See the companion gallery on tornado research.
Unfortunately, we've had an early introduction to tornado season in 2009. While some people chase storms for the thrill, others pursue them with science, namely researchers with the National Oceanic and Atmospheric Administration (NOAA), the National Severe Storms Laboratory (NSSL), the University Corporation for Atmospheric Research (UCAR), and the University of Oklahoma.

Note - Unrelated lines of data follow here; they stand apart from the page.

(* ===== verification/Machine.v ===== *)
(** Physical memory, the I/O ports and the processor and device state that the
    C code reaches through pointers and inline assembly. *)
From S2P Require Import Prelude X86.
Open Scope Z_scope.

(** ** Physical memory

    Bytes by physical address; an address the map leaves out holds 0.  A cell
    is read modulo 256, so a byte is a byte whatever was stored. *)

Definition load8 (m : gmap Z Z) (a : Z) : Z := default 0 (m !! a) mod 256.

Fixpoint load (n : nat) (m : gmap Z Z) (a : Z) : Z :=
  match n with
  | O => 0
  | S n => load8 m a + 256 * load n m (a + 1)
  end.

Fixpoint store (n : nat) (m : gmap Z Z) (a v : Z) : gmap Z Z :=
  match n with
  | O => m
  | S n => store n (<[a := v mod 256]> m) (a + 1) (v / 256)
  end.

(** [memset] and the forward copy of [memcpy], on the bytes alone. *)
Fixpoint fill (n : nat) (m : gmap Z Z) (a c : Z) : gmap Z Z :=
  match n with
  | O => m
  | S n => fill n (store 1 m a c) (a + 1) c
  end.

Fixpoint copy (n : nat) (m : gmap Z Z) (d s : Z) : gmap Z Z :=
  match n with
  | O => m
  | S n => copy n (store 1 m d (load 1 m s)) (d + 1) (s + 1)
  end.

(** Memories that agree on every byte of a region. *)
Definition agree (P : Z → Prop) (m m' : gmap Z Z) : Prop :=
  ∀ a, P a → load8 m a = load8 m' a.

#[global] Instance agree_equiv P : Equivalence (agree P).
Proof.
  split.
  - by intros m a.
  - intros m m' H a Ha. by rewrite H.
  - intros m1 m2 m3 H1 H2 a Ha. by rewrite H1, H2.
Qed.

Lemma agree_weaken (P Q : Z → Prop) m m' :
  (∀ a, Q a → P a) → agree P m m' → agree Q m m'.
Proof. intros HPQ H a Ha. apply H, HPQ, Ha. Qed.

Lemma load8_range m a : 0 ≤ load8 m a < 256.
Proof. apply Z.mod_pos_bound; lia. Qed.

Lemma load8_insert m a v b :
  load8 (<[a := v]> m) b = if decide (a = b) then v mod 256 else load8 m b.
Proof. unfold load8. rewrite lookup_insert. by case_decide. Qed.

Lemma load_1 m a : load 1 m a = load8 m a.
Proof. simpl. lia. Qed.

Lemma load_app n k m a :
  load (n + k) m a = load n m a + 256 ^ Z.of_nat n * load k m (a + Z.of_nat n).
Proof.
  revert a. induction n as [|n IH]; intros a; cbn [load Nat.add].
  - rewrite Z.pow_0_r. replace (a + Z.of_nat 0) with a by lia. lia.
  - rewrite IH, Nat2Z.inj_succ, Z.pow_succ_r by lia.
    replace (a + 1 + Z.of_nat n) with (a + Z.succ (Z.of_nat n)) by lia. lia.
Qed.

Lemma load_range n m a : 0 ≤ load n m a < 256 ^ Z.of_nat n.
Proof.
  revert a. induction n as [|n IH]; intros a; cbn [load]; [simpl; lia|].
  rewrite Nat2Z.inj_succ, Z.pow_succ_r by lia.
  pose proof (IH (a + 1)). pose proof (load8_range m a). lia.
Qed.

Lemma load_agree n m m' a :
  (∀ b, a ≤ b < a + Z.of_nat n → load8 m b = load8 m' b) → load n m a = load n m' a.
Proof.
  revert a. induction n as [|n IH]; intros a H; cbn [load]; [done|].
  rewrite H by lia. by rewrite IH by (intros; apply H; lia).
Qed.

Lemma load8_store_out n m a v b :
  b < a ∨ a + Z.of_nat n ≤ b → load8 (store n m a v) b = load8 m b.
Proof.
  revert m a v. induction n as [|n IH]; intros m a v H; cbn [store]; [done|].
  rewrite IH by lia. rewrite load8_insert. case_decide; [lia|done].
Qed.

Lemma load_store_out n k m a v b :
  b + Z.of_nat k ≤ a ∨ a + Z.of_nat n ≤ b → load k (store n m a v) b = load k m b.
Proof. intros H. apply load_agree. intros c Hc. apply load8_store_out. lia. Qed.

Lemma load_store_eq n m a v : load n (store n m a v) a = v mod 256 ^ Z.of_nat n.
Proof.
  revert m a v. induction n as [|n IH]; intros m a v; cbn [load store].
  - by rewrite Z.mod_1_r.
  - rewrite IH, load8_store_out, load8_insert by lia. rewrite decide_True by done.
    rewrite Z.mod_mod by lia.
    rewrite Nat2Z.inj_succ, Z.pow_succ_r, Z.rem_mul_r by lia. lia.
Qed.

Lemma load8_store_1 m a v b :
  load8 (store 1 m a v) b = if decide (a = b) then v mod 256 else load8 m b.
Proof. cbn [store]. rewrite load8_insert. case_decide; [|done]. apply Z.mod_mod; lia. Qed.

Lemma load8_fill n m a c b :
  load8 (fill n m a c) b
  = if decide (a ≤ b < a + Z.of_nat n) then c mod 256 else load8 m b.
Proof.
  revert m a. induction n as [|n IH]; intros m a; cbn [fill].
  - rewrite decide_False by lia. done.
  - rewrite IH, load8_store_1. repeat case_decide; try done; lia.
Qed.

(** The forward copy moves the source bytes whenever the destination does not
    start inside the source. *)
Lemma load8_copy n m d s b :
  d ≤ s ∨ s + Z.of_nat n ≤ d →
  load8 (copy n m d s) b
  = if decide (d ≤ b < d + Z.of_nat n) then load8 m (s + (b - d)) else load8 m b.
Proof.
  revert m d s. induction n as [|n IH]; intros m d s H; cbn [copy].
  - rewrite decide_False by lia. done.
  - rewrite IH by lia. rewrite !load8_store_1, load_1.
    assert (load8 m s mod 256 = load8 m s) as Hs
      by (apply Z.mod_small, load8_range).
    destruct (decide (d = b)) as [->|].
    + rewrite decide_False, decide_True by lia.
      rewrite Hs. f_equal. lia.
    + destruct (decide (d + 1 ≤ b < d + 1 + Z.of_nat n)).
      * rewrite (decide_True (P := d ≤ b < _)) by lia. rewrite decide_False by lia.
        f_equal. lia.
      * rewrite (decide_False (P := d ≤ b < _)) by lia. done.
Qed.

(** ** The machine

    [mem] is physical memory.  The kernel's own static variables that are
    reached by name and never through a computed pointer are fields here (those
    of [k-hardware.c] and [vm.c]) or in [Kernel.kstate] (those of [kernel.c]).
    [outs] lists the port writes, latest first, as (port, value); [reads]
    counts the port reads.  [cr0], [cr2] and [cr3] are the control registers. *)

Record machine : Type := MkMachine {
  mem : gmap Z Z;
  outs : list (Z * Z);
  reads : nat;
  cr0 : Z;
  cr2 : Z;
  cr3 : Z;
  segments : list Z;
  interrupt_descriptors : list (Z * Z);
  interrupts_enabled : Z;
  modifiers : Z;
  last_escape : Z;
  initialized : Z;
  kernel_pagetable : Z }.

(** What is set up at boot and then stays: the kernel's page table and the
    interrupt descriptors. *)
Definition fixed_tables (s : machine) : Z * list (Z * Z) := (kernel_pagetable s, interrupt_descriptors s).

Definition set_mem (x : gmap Z Z) (s : machine) : machine :=
  MkMachine x (outs s) (reads s) (cr0 s) (cr2 s) (cr3 s) (segments s)
    (interrupt_descriptors s) (interrupts_enabled s) (modifiers s) (last_escape s)
    (initialized s) (kernel_pagetable s).
Definition set_io (o : list (Z * Z)) (n : nat) (s : machine) : machine :=
  MkMachine (mem s) o n (cr0 s) (cr2 s) (cr3 s) (segments s) (interrupt_descriptors s)
    (interrupts_enabled s) (modifiers s) (last_escape s) (initialized s)
    (kernel_pagetable s).
Definition set_cr0 (x : Z) (s : machine) : machine :=
  MkMachine (mem s) (outs s) (reads s) x (cr2 s) (cr3 s) (segments s)
    (interrupt_descriptors s) (interrupts_enabled s) (modifiers s) (last_escape s)
    (initialized s) (kernel_pagetable s).
Definition set_cr3 (x : Z) (s : machine) : machine :=
  MkMachine (mem s) (outs s) (reads s) (cr0 s) (cr2 s) x (segments s)
    (interrupt_descriptors s) (interrupts_enabled s) (modifiers s) (last_escape s)
    (initialized s) (kernel_pagetable s).
Definition set_descriptors (x : list Z) (y : list (Z * Z)) (s : machine) : machine :=
  MkMachine (mem s) (outs s) (reads s) (cr0 s) (cr2 s) (cr3 s) x y (interrupts_enabled
    s) (modifiers s) (last_escape s) (initialized s) (kernel_pagetable s).
Definition set_interrupts (x : Z) (s : machine) : machine :=
  MkMachine (mem s) (outs s) (reads s) (cr0 s) (cr2 s) (cr3 s) (segments s)
    (interrupt_descriptors s) x (modifiers s) (last_escape s) (initialized s)
    (kernel_pagetable s).
Definition set_keyboard (x y : Z) (s : machine) : machine :=
  MkMachine (mem s) (outs s) (reads s) (cr0 s) (cr2 s) (cr3 s) (segments s)
    (interrupt_descriptors s) (interrupts_enabled s) x y (initialized s)
    (kernel_pagetable s).
Definition set_initialized (x : Z) (s : machine) : machine :=
  MkMachine (mem s) (outs s) (reads s) (cr0 s) (cr2 s) (cr3 s) (segments s)
    (interrupt_descriptors s) (interrupts_enabled s) (modifiers s) (last_escape s) x
    (kernel_pagetable s).
Definition set_kernel_pagetable (x : Z) (s : machine) : machine :=
  MkMachine (mem s) (outs s) (reads s) (cr0 s) (cr2 s) (cr3 s) (segments s)
    (interrupt_descriptors s) (interrupts_enabled s) (modifiers s) (last_escape s)
    (initialized s) x.

(** A dereference in the kernel, which runs with all of physical memory mapped
    at its own address and nothing else: outside it, a page fault. *)
Definition in_memory (a n : Z) : bool := (0 <=? a) && (a + n <=? MEMSIZE_PHYSICAL).

Definition read (n : nat) (a : Z) : M machine Z := λ s,
  if in_memory a (Z.of_nat n) then Ok (load n (mem s) a) s else Halt (KernelFault a) s.

Definition write (n : nat) (a v : Z) : M machine () := λ s,
  if in_memory a (Z.of_nat n) then Ok () (set_mem (store n (mem s) a v) s)
  else Halt (KernelFault a) s.

(** ** Port I/O

    What a port read returns is up to the device: an arbitrary function of the
    number of reads so far and of the port. *)

Class Devices : Type := port_in : nat → Z → Z.

Definition inb `{Devices} (port : Z) : M machine Z := λ s,
  Ok (u8 (port_in (reads s) port)) (set_io (outs s) (Datatypes.S (reads s)) s).
Definition inl `{Devices} (port : Z) : M machine Z := λ s,
  Ok (u32 (port_in (reads s) port)) (set_io (outs s) (Datatypes.S (reads s)) s).
Definition outb (port data : Z) : M machine () := λ s,
  Ok () (set_io ((port, u8 data) :: outs s) (reads s) s).
Definition outw (port data : Z) : M machine () := λ s,
  Ok () (set_io ((port, u16 data) :: outs s) (reads s) s).
Definition outl (port data : Z) : M machine () := λ s,
  Ok () (set_io ((port, u32 data) :: outs s) (reads s) s).

Definition lcr0 (val : Z) : M machine () := modify (set_cr0 (u32 val)).
Definition rcr0 : M machine Z := gets (λ s, u32 (cr0 s)).
Definition rcr2 : M machine Z := gets cr2.
Definition lcr3 (val : Z) : M machine () := modify (set_cr3 val).

Lemma in_memory_true a n : 0 ≤ a → a + n ≤ 0x200000 → in_memory a n = true.
Proof. intros. unfold in_memory. apply andb_true_intro. split; apply Z.leb_le; zlia. Qed.

Lemma read_ok n a s :
  0 ≤ a → a + Z.of_nat n ≤ 0x200000 → read n a s = Ok (load n (mem s) a) s.
Proof. intros. unfold read. by rewrite in_memory_true. Qed.

Lemma write_ok n a v s :
  0 ≤ a → a + Z.of_nat n ≤ 0x200000 →
  write n a v s = Ok () (set_mem (store n (mem s) a v) s).
Proof. intros. unfold write. by rewrite in_memory_true. Qed.

(** Machines that differ in memory only. *)
Lemma set_mem_twice x y s : set_mem x (set_mem y s) = set_mem x s.
Proof. done. Qed.

Lemma set_mem_id s : set_mem (mem s) s = s.
Proof. by destruct s. Qed.

Arguments load : simpl never.
Arguments store : simpl never.

(** Aligned 8-byte accesses. *)
Lemma load_store_aligned m a b v :
  a mod 8 = 0 → b mod 8 = 0 →
  load 8 (store 8 m a v) b = if decide (a = b) then u64 v else load 8 m b.
Proof.
  intros Ha Hb. case_decide as E.
  - subst. apply (load_store_eq 8).
  - apply load_store_out. pose proof (Z.div_mod a 8). pose proof (Z.div_mod b 8). lia.
Qed.

Lemma load_zero n m a :
  (∀ b, a ≤ b < a + Z.of_nat n → load8 m b = 0) → load n m a = 0.
Proof.
  revert a. induction n as [|n IH]; intros a H; cbn -[load8]; [done|].
  change (load (Datatypes.S n) m a) with (load8 m a + 256 * load n m (a + 1)).
  rewrite H by lia. rewrite IH; [done|]. intros b ?. apply H. lia.
Qed.

(** A machine with the given memory and its static variables zero. *)
Definition machine_with (m : gmap Z Z) : machine := MkMachine m [] 0 0 0 0 [] [] 0 0 0 0 0.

One major project team, VORTEX (Verification of the Origin of Rotation in Tornadoes Experiment) — led by Erik Rasmussen of NSSL — conducted ground-breaking research on tornadoes in 1994-1995. The basic question: why do some storms form tornadoes, while others don't? One subject was the Dimmitt, TX tornado, still regarded as the most comprehensively studied tornado ever; researchers are still analyzing the data collected then. VORTEX depended on a whole spectrum of equipment: "turtles," which are small, aerodynamic instrument packages designed to withstand tornado wind speeds while measuring temperature, pressure and humidity at ground level; radar-equipped aircraft, and mobile Dopplers or Dopplers on Wheels (DOWs). DOWs are portable Doppler radars mounted on flatbed trucks that can be deployed in storm areas to measure eyes and inflow jets, along with wind speeds. The highest wind speed ever detected this way was 302 mph in 1999.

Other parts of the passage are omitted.